WORK TO COMPLETE:
Starting with the line containing "Lemma u8_idemp x : u8 (u8 x) = u8 x." and going on through the line containing "Proof. unfold u32. intros.", return the lines of the data below exactly, and only those.

[Dataset entries]
(** X23. POST /auth/register creates an account only from a body whose
    email the address check accepts and whose password has 8 to 100
    characters; the row it appends holds the accepted address and the
    hasher's output for that password, and is active. *)
Theorem register_body_requirements (d d' : Db.t) (body : dict) (salt : str)
    (created updated now_exp now_iat : datetime) (resp : TokenResponse.t) :
  Api.register hmac_sha256 BETTER_AUTH_SECRET pwd_context_hash validate_email
    d body salt created updated now_exp now_iat = Ok (d', resp) ->
  exists address password h u,
    get body (lit "email") = Some (PStr address) /\
    validate_email address = Some (User.email u) /\
    get body (lit "password") = Some (PStr password) /\
    (8 <= List.length password <= 100)%nat /\
    pwd_context_hash salt password = Some h /\
    Db.users d' = Db.users d ++ [u] /\
    User.password_hash u = h /\
    User.is_active u = true /\
    TokenResponse.user resp = UserResponse.model_validate u.
Proof.
  unfold Api.register, UserRegisterRequest.model_validate.
  intro H. apply bind_ok in H as (user_data & Hval & Hreg).
  apply bind_ok in Hval as (email & Hemail & Hval).
  apply bind_ok in Hval as (password & Hpw & Hval).
  apply bind_ok in Hval as (full_name & Hname & Hval).
  injection Hval as <-.
  unfold UserRegisterRequest.validate_email_field in Hemail.
  destruct (get body (lit "email")) as [[| | |address| | |]|];
    try discriminate.
  destruct (validate_email address) as [email'|] eqn:Hv; [|discriminate].
  injection Hemail as ->.
  unfold UserRegisterRequest.validate_password in Hpw.
  destruct (get body (lit "password")) as [[| | |pw| | |]|];
    try discriminate.
  destruct (List.length pw <? 8)%nat eqn:E1; [discriminate|].
  destruct (100 <? List.length pw)%nat eqn:E2; [discriminate|].
  injection Hpw as ->. apply Nat.ltb_ge in E1, E2.
  destruct (register_user_inv hmac_sha256 BETTER_AUTH_SECRET pwd_context_hash
              d d' _ salt created updated now_exp now_iat resp Hreg)
    as [Hfree [h Hhash]].
  rewrite (register_user_ok hmac_sha256 BETTER_AUTH_SECRET pwd_context_hash
             d _ salt h created updated now_exp now_iat Hfree Hhash)
    in Hreg; cbv zeta in Hreg.
  injection Hreg as <- <-.
  cbn [UserRegisterRequest.password UserRegisterRequest.email] in *.
  exists address, password, h,
    (User.mk (Db.next_user_id d) email h full_name true created updated).
  split; [reflexivity|]. split; [exact Hv|]. split; [reflexivity|].
  split; [lia|]. split; [exact Hhash|].
  cbn [Db.users TokenResponse.user]. repeat split.
Qed.

End AccountsMore.
(** * demo_python: the greeting and the adder, and their pytest file

    A shallow embedding of [demo_python.py] and [test_demo_python.py].

    The module is three lines of Python, so almost all of its behaviour is
    the behaviour of the language's [+], [==], [print] and f-strings on the
    values it is handed.  The development therefore has three layers:

    - a universe of Python values (None, bool, int, float, str), with
      unbounded integers as [Z] and floats as IEEE 754 binary64 through the
      Standard Library's executable [spec_float];
    - the runtime's binary [+] as CPython dispatches it (number slots of
      the left and right operand, then the sequence-concatenation slot),
      its [==], [str()] and [print];
    - the two functions, the module body and the three test functions,
      written in a small state-and-exception monad over the interpreter's
      observable world: standard output, with its buffer, and whether the
      file behind it takes what it is handed;
    - the same adder on operands of user-defined classes, whose [__add__]
      and [__radd__] are arbitrary computations in that monad. *)

From Stdlib Require Import ZArith String Ascii List Bool Lia DecimalString.
From Stdlib Require Import Floats.SpecFloat.
Import ListNotations.

Local Open Scope string_scope.
Local Open Scope Z_scope.
Lemma X2_witness :
  exists v, Packed.repeating16 !! Z.to_nat 4095 = Some v /\
            Packed.paletteIndex_113 16
              (map Packed.asBigInt (Packed.packWords 4 16 Packed.repeating16))
              4095 = Some v.
Proof.
  apply (X2_indexed_palette_index_recovered 16 Packed.repeating16
           (Packed.packWords 4 16 Packed.repeating16) Packed.asBigInt).
  - lia.
  - apply in_paletteb_sound. vm_compute. reflexivity.
  - apply packedb_sound. vm_compute. reflexivity.
  - left. reflexivity.
  - unfold Packed.SECTION_SIZE. lia.
Defined.

(** ** Copies *)

(** X3: cloneTree returns a copy equal to the tree it is given - same
    ids, names, types, values, paths and children, at every depth -
    whenever the values of the tree have the shape their tag types
    announce. *)
Theorem X3_cloneTree_equal_copy :
  forall n : Tree.NbtTreeNode,
    Tree.shaped_tree n -> Tree.cloneTree n = Some n.
Proof. exact cloneTree_shaped. Qed.

Lemma X3_witness : Tree.cloneTree Tree.sample_tree = Some Tree.sample_tree.
Proof. apply X3_cloneTree_equal_copy. exact sample_tree_shaped. Defined.

(** ** What the header parsers report *)

Section HeaderReports.

Lemma count_fold {A B C : Type} (f : A -> option B)
      (step : C * Z -> A -> C * Z) (l : list A) :
    (forall acc i, snd (step acc i) = snd acc + match f i with Some _ => 1 | None => 0 end) ->
    forall acc,
      snd (fold_left step l acc) = snd acc + Z.of_nat (length (omap f l)).
  Proof.
    intros Hstep. induction l as [|i l IH]; intros acc.
    - cbn. lia.
    - cbn [fold_left]. rewrite IH, Hstep.
      change (omap f (i :: l))
        with (match f i with
              | Some y => y :: omap f l
              | None => omap f l
              end).
      destruct (f i) as [y|]; cbn [length]; lia.
  Qed.

Lemma push_fold {A B C : Type} (g : A -> option B)
      (step : C * list B -> A -> C * list B) (l : list A) :
    (forall acc i, snd (step acc i)
                   = snd acc ++ match g i with Some y => [y] | None => [] end) ->
    forall acc, snd (fold_left step l acc) = snd acc ++ omap g l.
  Proof.
    intros Hstep. induction l as [|i l IH]; intros acc.
    - cbn. now rewrite app_nil_r.
    - cbn [fold_left]. rewrite IH, Hstep.
      change (omap g (i :: l))
        with (match g i with
              | Some y => y :: omap g l
              | None => omap g l
              end).
      destruct (g i) as [y|]; [|now rewrite app_nil_r].
      now rewrite <- app_assoc.
  Qed.
Lemma ploop_exit {A B} n (f : A -> A + B) a b :
  Z.of_nat n <= 2 ^ 64 -> piter_n n f a = inr b -> ploop f a = Some b.
Proof.
  intros Hn Hi. unfold ploop. rewrite piter_p_n.
  destruct (fuel_split n Hn) as [k ->].
  by rewrite piter_n_add, Hi.
Qed.

(** ** Runs with their switches

    The rest of the system as a function [env] from the state in which a thread
    gives up the CPU to the one in which it runs again: the states it gives the
    CPU up in, and how the run ends. *)

Fixpoint switches {S A} (env : S -> S) (r : res S A) : list S :=
  match r with Switch s k => s :: switches env (k (env s)) | _ => [] end.
Fixpoint finish {S A} (env : S -> S) (r : res S A) : res S A :=
  match r with Switch s k => finish env (k (env s)) | _ => r end.

Lemma finish_bindr {S A B} env (r : res S A) (f : A -> S -> res S B) :
  finish env (bindr r f) = finish env (bindr (finish env r) f).
Proof. induction r as [| |s k IH|]; simpl; [done..|apply IH|done]. Qed.

Lemma switches_bindr {S A B} env (r : res S A) (f : A -> S -> res S B) :
  switches env (bindr r f) = switches env r ++ switches env (bindr (finish env r) f).
Proof. induction r as [| |s k IH|]; simpl; [done..| |done]. f_equal. apply IH. Qed.

(** ** Integer facts *)

Lemma u8_range x : 0 <= u8 x < 256.
Proof. unfold u8. apply (Z.mod_pos_bound x (2^8)). lia. Qed.
Lemma u8_small x : 0 <= x < 256 -> u8 x = x.
Proof. unfold u8. intros. apply Z.mod_small. lia. Qed.
Lemma u8_idemp x : u8 (u8 x) = u8 x.
Proof. apply u8_small, u8_range. Qed.
Lemma u32_range x : 0 <= u32 x < 2 ^ 32.
Proof. unfold u32. apply Z.mod_pos_bound. lia. Qed.
Lemma u32_small x : 0 <= x < 2 ^ 32 -> u32 x = x.
Proof. unfold u32. intros. by apply Z.mod_small. Qed.
Lemma u64_range x : 0 <= u64 x < 2 ^ 64.
Proof. unfold u64. apply Z.mod_pos_bound. lia. Qed.
Lemma u64_small x : 0 <= x < 2 ^ 64 -> u64 x = x.
Proof. unfold u64. intros. by apply Z.mod_small. Qed.
Lemma i32_small x : - 2 ^ 31 <= x < 2 ^ 31 -> i32 x = x.
Proof. unfold i32. intros. rewrite Z.mod_small by lia. lia. Qed.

ANSWER SPACE:
Lemma u8_idemp x : u8 (u8 x) = u8 x.
Proof. apply u8_small, u8_range. Qed.
Lemma u32_range x : 0 <= u32 x < 2 ^ 32.
Proof. unfold u32. apply Z.mod_pos_bound. lia. Qed.
Lemma u32_small x : 0 <= x < 2 ^ 32 -> u32 x = x.
Proof. unfold u32. intros. by apply Z.mod_small. Qed.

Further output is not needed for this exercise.